No, right now Shannon wasn't the star. Mallory was. She transformed from a beautiful woman to something fundamentally above the level of human within the godly glowing armor. Shannon knew Mallory was capable at combat. But that sense of condescension crept back. Everything here was beneath her. How could she trust Mallory so fully? Wendell had been capable too. Yet like Mallory certain strange predilections afflicted him; like Mallory something glinted in his eyes that were at other times so dull and dead. She remembered him, wheeling away from the jeep with that ridiculous rifle in hand—and then he was gone. Shannon couldn't trust Mallory to not do the same.
Shannon was, as they kept telling her, the heroine. The star. She only needed agency.
"Where's a relic I can use," she asked the Fool.
"Hm?"
"There are other relics, yes? I need one.
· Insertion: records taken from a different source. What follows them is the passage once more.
Definition multiple_of_removed_is_compatible : UnitTest := [
  mkCheck
    (JObject [("type", JString "integer")])
    (JObject [("multipleOf", JNumber (PosInt 3)); ("type", JString "integer")]) IsOk ].

Definition multiple_of_changed_is_incompatible : UnitTest := [
  mkCheck
    (JObject [("multipleOf", JNumber (PosInt 3)); ("type", JString "integer")])
    (JObject [("multipleOf", JNumber (PosInt 2)); ("type", JString "integer")]) IsErr ].

Definition max_length_added_is_incompatible : UnitTest := [
  mkCheck
    (JObject [("maxLength", JNumber (PosInt 10)); ("type", JString "string")])
    (JObject [("type", JString "string")]) IsErr ].

Definition max_length_removed_is_compatible : UnitTest := [
  mkCheck
    (JObject [("type", JString "string")])
    (JObject [("maxLength", JNumber (PosInt 10)); ("type", JString "string")]) IsOk ].

Definition max_length_decreased_is_incompatible : UnitTest := [
  mkCheck
    (JObject [("maxLength", JNumber (PosInt 10)); ("type", JString "string")])
    (JObject [("maxLength", JNumber (PosInt 20)); ("type", JString "string")]) IsErr ].

Definition max_length_increased_is_compatible : UnitTest := [
  mkCheck
    (JObject [("maxLength", JNumber (PosInt 20)); ("type", JString "string")])
    (JObject [("maxLength", JNumber (PosInt 10)); ("type", JString "string")]) IsOk ].

Definition min_length_removed_is_compatible : UnitTest := [
  mkCheck
    (JObject [("type", JString "string")])
    (JObject [("minLength", JNumber (PosInt 3)); ("type", JString "string")]) IsOk ].

Definition min_length_decreased_is_compatible : UnitTest := [
  mkCheck
    (JObject [("minLength", JNumber (PosInt 2)); ("type", JString "string")])
    (JObject [("minLength", JNumber (PosInt 5)); ("type", JString "string")]) IsOk ].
Come on."
Mallory was busy inspecting herself in a tall and dusty mirror set between two of the alcoves, so Shannon dragged the Fool back the way they came, to the relics they'd already passed, and asked him to tell her what they did.
"There's the Gourd of Jonah," the Fool said, with a tour guide's tonelessness. "No matter how often you quaff from it, still it pours clean and delicious water. Of much use to John Coke on his quest through the desert waste of California. Over there's the Javelin of Goliath, once wielded by a mighty giant John Coke slew." The spear he indicated, which barely fit within its alcove, looked too heavy for even Mallory to wield. "That one's the Lyre of David, from which issues beautiful music no matter how inarticulate the player, and that's the Holy Grail, the final trophy John Coke won before his retirement."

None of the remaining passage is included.